Read the entries below and pull out each line with the string "assert".

### Given data
________________________________________

(* ===== verification/Worlds.v ===== *)
(** The writes of the services whose state is wider than the database, or which are pages of
    their own: the mutes and the opened lists of notifications, the pruning of the log of
    jobs, the pages of the terms, the push outbox (ops/push.py), the weekly reports
    (ops/reports.py) and the photo of a profile (web/faculty.py).  Each is run on a
    database with the rest of its state given, and shown to keep any relation of databases
    that allows its writes, as in Frame.v. *)
From S2P Require Import Prelude Python Model Effects Ops Sample Web GuardAlerts Push Exports ReportScope WeeklyReports Photos TermLifecycle TermPages Operations Frame.
From stdpp Require Import strings gmap stringmap.
Open Scope Z_scope.

(** A user mutes a category once. *)
Definition mute_key (m : NotificationMute) : Z * string := (mute_user m, mute_category m).
#[global] Instance kept_NotificationMute : Kept NotificationMute.
Proof.
  refine {| kept := λ m, m; unique := λ l, NoDup (mute_key <$> l) |}; [by intros r r' ->|].
  intros l l'. rewrite !list_fmap_id. by intros ->.
Defined.

(** ** On a database, the rest of the state given *)

(** A pass of the outbox over the subscriptions [s], after the attempts [sent] *)
Definition outbox_run (created : Z → Z) (deliver : Z → PushSubscription → Delivery) (key_path : string) (now : Z)
    (s : subs) (sent : list (Z * PushSubscription * Payload)) : M Z := λ db,
  let '(n, w) := send_push_outbox created deliver key_path now {| ob_db := db; ob_subs := s; ob_sent := sent |} in
  (inr n, ob_db w).
(** A computation over the world of the reports, its other tables those of [w] *)
Definition world_run {A} (m : W A) (w : ReportWorld) : M A := λ db,
  let '(r, w') := m (w <| rw_db := db |>) in (r, rw_db w').
(** The upload of a photo, the stored photos and files those of [s] *)
Definition photo_run `{Pillow image} (available : string → gmap string string → string) (removable : string → bool)
    (modified : string → option Z) (user : User) (upload : option PhotoFile) (s : Site) : M profile_page := λ db,
  let '(p, s') := profile_photo_upload available removable modified user upload
    {| si_db := db; si_photos := si_photos s; si_files := si_files s; si_limit := si_limit s |} in
  (inr p, si_db s').

Section worlds.
Context (rel : DB → DB → Prop) `{!PreOrder rel, !AllowsCache rel}.
Context `{!Allows rel AuditLog, !Allows rel Notification, !Allows rel Session, !Allows rel Schedule,
  !Allows rel ClassSuspension, !Allows rel ModalityShiftRequest, !Allows rel ModalityShiftItem,
  !Allows rel RoomConflictFlag, !Allows rel JobRun, !Allows rel CheckerValidation,
  !Allows rel CheckerReplayReceipt, !Allows rel NotificationMute, !AllowsDelete rel NotificationMute,
  !AllowsDelete rel JobRun}.

(** ** Notifications *)
Lemma allowed_mute_toggle user q : respects rel (mute_toggle user q).
Proof using All.
  unfold mute_toggle. case_match; [apply respects_ret; exact _|]. set (c := dict_getd q "category" ""%string).
  intros db. unfold exec, exists_where, read, mbind, M_bind. destruct (existsb _ _) eqn:E; cbn [snd].
  - exact (allows_delete (rel:=rel) (R:=NotificationMute) _ db).
  - refine (allowed_create_at rel (λ k : Z, {| mute_pk := k; mute_user := usr_pk user; mute_category := c |}) db _ _); [done|].
    intros Hu. simpl in *. rewrite fmap_app. apply NoDup_app. split; [done|]. split; [|apply NoDup_singleton].
    intros x Hx ->%list_elem_of_singleton. apply list_elem_of_fmap in Hx as (m & Hm & Hin).
    rewrite existsb_elem_false in E. specialize (E m Hin). unfold own_mute, mute_key in *. simpl in Hm. injection Hm as H1 H2.
    by rewrite H1, H2, Z.eqb_refl, bool_decide_true in E.
Qed.
Lemma allowed_mark (p : Notification → bool) now : respects rel (mark_read p now).
Proof using All. unfold mark_read. allowed. Qed.
Lemma allowed_open_rows (created : Z → Z) limit user now : respects rel (open_rows created limit user now).
Proof using All. unfold open_rows. pose proof allowed_mark. allowed. Qed.
Lemma allowed_prune days now : respects rel (prune days now).
Proof using All.
  unfold prune. allowed. intros db. exact (allows_delete (rel:=rel) (R:=JobRun) _ db).
Qed.
Lemma allowed_maintenance days now : respects rel (job_maintenance days now).
Proof using All. unfold job_maintenance. pose proof allowed_prune. allowed. Qed.

(** ** The outbox *)
Lemma outbox_stamps (created : Z → Z) deliver now l acc :
  rel (ob_db acc.2) (ob_db (foldl (push_row deliver now) acc l).2).
Proof using All.
  revert acc. induction l as [|n l IH]; intros [sent w]; [reflexivity|]. cbn [foldl]. etransitivity; [|apply IH].
  assert (∀ w, rel (ob_db w) (ob_db (stamp now n w))) as Hstamp.
  { intros w0. unfold stamp. cbn [ob_db upd setter].
    refine (allowed_save rel _ _ _ (ob_db w0)). done. }
  assert (∀ l w, ob_db (foldl (push_to deliver n) w l) = ob_db w) as Hpush.
  { induction l0 as [|s l0 IH0]; intros w0; [done|]. cbn [foldl]. rewrite IH0. unfold push_to. by case_match. }
  unfold push_row. case_match; cbn [snd]; [apply Hstamp|]. rewrite <- (Hpush (select (λ s, sub_user s =? ntf_user n) (ob_subs w)) w) at 1.
  apply Hstamp.
Qed.
Lemma allowed_outbox created deliver key_path now s sent : respects rel (outbox_run created deliver key_path now s sent).
Proof using All.
  intros db. unfold exec, outbox_run, send_push_outbox. case_bool_decide; [reflexivity|].
  pose proof (outbox_stamps created deliver now (select (due created now) (db_notifications db))
    (0, {| ob_db := db; ob_subs := s; ob_sent := sent |})) as Hs.
  cbn [ob_db snd] in Hs |- *. by destruct (foldl _ _ _).
Qed.

(** ** The weekly reports *)
Definition world_respects {A} (m : W A) : Prop := ∀ w, rel (rw_db w) (rw_db (m w).2).
Lemma world_ret {A} (a : A) : world_respects (mret a).
Proof using PreOrder0. by intros w. Qed.
Lemma world_bind {A B} (m : W A) (k : A → W B) :
  world_respects m → (∀ a, world_respects (k a)) → world_respects (m ≫= k).
Proof using PreOrder0.
  intros Hm Hk w. specialize (Hm w). unfold mbind, W_bind. destruct (m w) as [[e|a] w']; [done|].
  etransitivity; [exact Hm|apply Hk].
Qed.
Lemma world_on_db {A} (m : M A) : respects rel m → world_respects (on_db m).
Proof using PreOrder0. intros Hm w. specialize (Hm (rw_db w)). unfold on_db, exec in *. by destruct (m (rw_db w)). Qed.
Lemma world_still {A} (m : W A) : (∀ w, rw_db (m w).2 = rw_db w) → world_respects m.
Proof using PreOrder0. intros Hm w. by rewrite Hm. Qed.
Lemma world_each {A} (l : list A) (f : A → W unit) : (∀ x, world_respects (f x)) → world_respects (each l f).
Proof using PreOrder0. intros Hf. induction l; cbn [each]; [apply world_ret|]. apply world_bind; auto. Qed.
Lemma world_run_respects {A} (m : W A) w : world_respects m → respects rel (world_run m w).
Proof using PreOrder0. intros Hm db. specialize (Hm (w <| rw_db := db |>)). unfold exec, world_run. by destruct (m _). Qed.

Lemma world_report available build_pdf name_le t a b now d :
  world_respects (report_and_notify available build_pdf name_le t a b now d).
Proof using All.
  unfold report_and_notify, generate_weekly_report. pose proof (allowed_require_writable rel). pose proof (allowed_notify rel).
  repeat first [apply world_bind; [|intros ?]|apply world_on_db; [unfold notify_report_ready; allowed; done]|apply world_ret].
  all: apply world_still; intros w; unfold get_or_create_report; by repeat case_match.
Qed.
Lemma world_week available build_pdf name_le t a b now :
  world_respects (generate_week_reports available build_pdf name_le t a b now).
Proof using All.
  unfold generate_week_reports. apply world_bind; [apply world_on_db, (allowed_require_writable rel)|intros _].
  apply world_bind; [by apply world_still|intros l]. apply world_bind; [apply world_each; intros d; apply world_report|intros _].
  apply world_bind; [apply world_report|intros _; apply world_ret].
Qed.
Lemma allowed_week_bounds d : respects rel (report_week_bounds d).
Proof using All. unfold report_week_bounds. pose proof (allowed_get_policy rel). allowed. Qed.
Lemma allowed_weekly_job available build_pdf name_le today now w :
  respects rel (world_run (job_weekly_report available build_pdf name_le today now) w).
Proof using All.
  apply world_run_respects. unfold job_weekly_report. apply world_bind; [apply world_on_db, (allowed_get_active_term rel)|intros [t|]].
  - apply world_bind; [apply world_on_db, allowed_week_bounds|intros [a b]; apply world_week].
  - apply world_ret.
Qed.
Lemma allowed_weekly_command available build_pdf name_le strptime term week today now w :
  respects rel (world_run (weekly_handle available build_pdf name_le strptime term week today now) w).
Proof using All.
  apply world_run_respects. unfold weekly_handle. apply world_bind.
  { apply world_on_db. unfold weekly_resolve_term. pose proof (allowed_get_active_term rel). allowed. }
  intros t. apply world_bind; [by repeat case_match; apply world_still|intros d].
  apply world_bind; [apply world_on_db, allowed_week_bounds|intros [a b]; apply world_week].
Qed.

(** ** The photo of a profile *)
Lemma allowed_photo `{Pillow image} available removable modified user upload s :
  respects rel (photo_run available removable modified user upload s).
Proof using All.
  intros db. unfold exec, photo_run, profile_photo_upload. destruct (_ && _); [reflexivity|]. destruct upload as [f|]; [|reflexivity].
  destruct (normalize_profile_photo f _) as [r limit]. destruct r as [e|data]; [by destruct e|].
  cbn [si_db store_photo snd]. apply (allowed_audit rel).
Qed.
End worlds.

(** ** The pages of the terms *)

(** A page of the terms writes what one request of the lifecycle writes, or nothing. *)
Lemma term_create_serves parse_date user q db :
  exec (term_create parse_date user q) db = db ∨
  ∃ r, exec (term_create parse_date user q) db = exec (handle (Some user) 0 0 r) db.
Proof.
  destruct (term_pages_exact parse_date user Activate 0 ((λ q, (q, [])) <$> q) 0 0 db) as (_ & _ & H & _).
  assert (fst <$> ((λ q, (q, [] : list string)) <$> q) = q) as Hq by by destruct q. rewrite Hq in H. unfold wp in H.
  unfold exec at 1 2. destruct (term_create parse_date user q db) as [res db']. cbn [snd] in *.
  repeat case_match; try naive_solver.
  destruct H as (q' & ack & t' & x & y & _ & _ & H). right.
  exists (RCreate (posted_field q' "name") x y (posted_field q' "confirmation_name")). unfold exec. cbn [handle]. by rewrite H.
Qed.
Lemma term_action_serves user a k q today now db :
  exec (term_action user a k q today now) db = db ∨
  ∃ r, exec (term_action user a k q today now) db = exec (handle (Some user) today now r) db.
Proof.
  destruct (term_pages_exact (λ _, inr None) user a k q today now db) as (_ & _ & _ & H). unfold wp in H.
  unfold exec at 1 2. destruct (term_action user a k q today now db) as [res db']. cbn [snd] in *.
  repeat case_match; try naive_solver.
  destruct H as (q' & ack & t' & _ & H). right. destruct a; cbn [carry_out] in H.
  - exists (RActivate k (posted_field q' "confirmation_name") ack). unfold exec. cbn [handle]. by rewrite H.
  - exists (RClose k (posted_field q' "confirmation_name") (posted_field q' "reason") ack). unfold exec. cbn [handle]. by rewrite H.
  - exists (RReopen k (posted_field q' "confirmation_name") (posted_field q' "reason") ack). unfold exec. cbn [handle]. by rewrite H.
Qed.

________________________________________

### Response to this task
  assert (∀ w, rel (ob_db w) (ob_db (stamp now n w))) as Hstamp.
  assert (∀ l w, ob_db (foldl (push_to deliver n) w l) = ob_db w) as Hpush.
  assert (fst <$> ((λ q, (q, [] : list string)) <$> q) = q) as Hq by by destruct q. rewrite Hq in H. unfold wp in H.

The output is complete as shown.